David Paul Morris | Bloomberg | Getty Images
Salesforce on Thursday announced new data and artificial intelligence solutions for healthcare workers that could help reduce their heavy administrative workload.
The first tool is called Einstein Copilot: Health Actions and will allow doctors to book appointments, summarize patient information and send recommendations by prompting AI with conversational language, according to a release. Salesforce also announced Assessment Generation, which will allow organizations to digitize health assessments as surveys without having to manually enter or code them, the announcement said.
Both features are built on the company’s Einstein 1 platform, which healthcare organizations can use to bring medical data from disparate sources such as insurance claims systems and electronic health records into one place.
Time-consuming administrative tasks such as filing documents are a big problem for healthcare workers. It’s one of the leading drivers of burnout among physicians, according to a recent study by Athenahealth. More than 90 percent of physicians reported feeling exhausted on a “regular basis,” the survey found, and 64 percent of physicians said they felt overwhelmed by administrative demands.
Clerical work is often complicated because healthcare data is stored in many different databases and formats, making it difficult and time-consuming for clinicians to track down the information they need. As a result, data unification in healthcare systems is a growing opportunity for technology companies such as Google, Amazon Web Services and Salesforce, which offer cloud-based customer relationship management tools.

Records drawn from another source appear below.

(** * Game of Life engine (tkinter_game_of_life): model and verification

  A shallow embedding of [tkinter_cell.py] and [tkinter_game_board.py],
  together with the classes of [tkinter_gui.py]: the view of the board with
  its canvas, the configuration form, the rule editor, and the application
  with its frame timers.

  - Python integers are [Z]; list lengths and object references are [nat].
  - A [Cell] is a Python object with identity: it is used as a dictionary key
    and handed out in delta lists.  A cell is modelled as a reference into a
    store that holds the [_state] attribute of every allocated cell.
  - Dictionaries are finite maps ([gmap]); a failed lookup raises [KeyError].
  - [randint(0, 2)] reads the next element of a sequence of draws. *)

From stdpp Require Import gmap list fin_maps sorting strings pretty.
From Stdlib Require Import ZArith Lia.

Open Scope Z_scope.

(** ** Python runtime pieces *)

Inductive exn : Type :=
| IndexError   (* list index out of range *)
| KeyError     (* dictionary key absent *)
| NoSuchCell.  (* a reference that no [Cell()] call returned; it stands for no
                Python exception and no constructed board reaches it *)

Inductive result (A : Type) : Type :=
| Ok (a : A)
| Raise (e : exn).
Arguments Ok {A} a.
Arguments Raise {A} e.

Definition bind {A B : Type} (m : result A) (k : A -> result B) : result B :=
match m with
| Ok a => k a
| Raise e => Raise e
end.

Notation "'do' x <- m ; k" := (bind m (fun x => k))
(at level 10, x name, m at level 100, k at level 200).

(** A loop whose body may raise: the state reached when the exception leaves
  the loop is kept, since mutations made before it are not undone. *)
Inductive outcome (S : Type) : Type :=
| Done (s : S)
| Raised (e : exn) (s : S).
Arguments Done {S} s.
Arguments Raised {S} e s.

Fixpoint for_each {S A : Type} (body : S -> A -> outcome S) (s : S) (xs : list A)
: outcome S :=
match xs with
| [] => Done s
| x :: xs' =>
    match body s x with
    | Done s' => for_each body s' xs'
    | Raised e s' => Raised e s'
    end
end.

(** [range(n)]: empty when [n <= 0]. *)
Definition range (n : Z) : list Z := map Z.of_nat (seq 0 (Z.to_nat n)).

Salesforce said doctors can use Einstein Copilot: Health Actions to generate a patient summary that includes details such as patient medications, clinical service requests, diagnoses and tests. By generating a summary with AI, doctors will no longer need to spend time searching for all these components independently.
Salesforce said its score generation tool will be generally available this summer, and Einstein Copilot: Health Actions will be available for use at the end of the year. All Einstein Copilot features and functions are also expected to comply with HIPAA regulations starting this summer, the company added.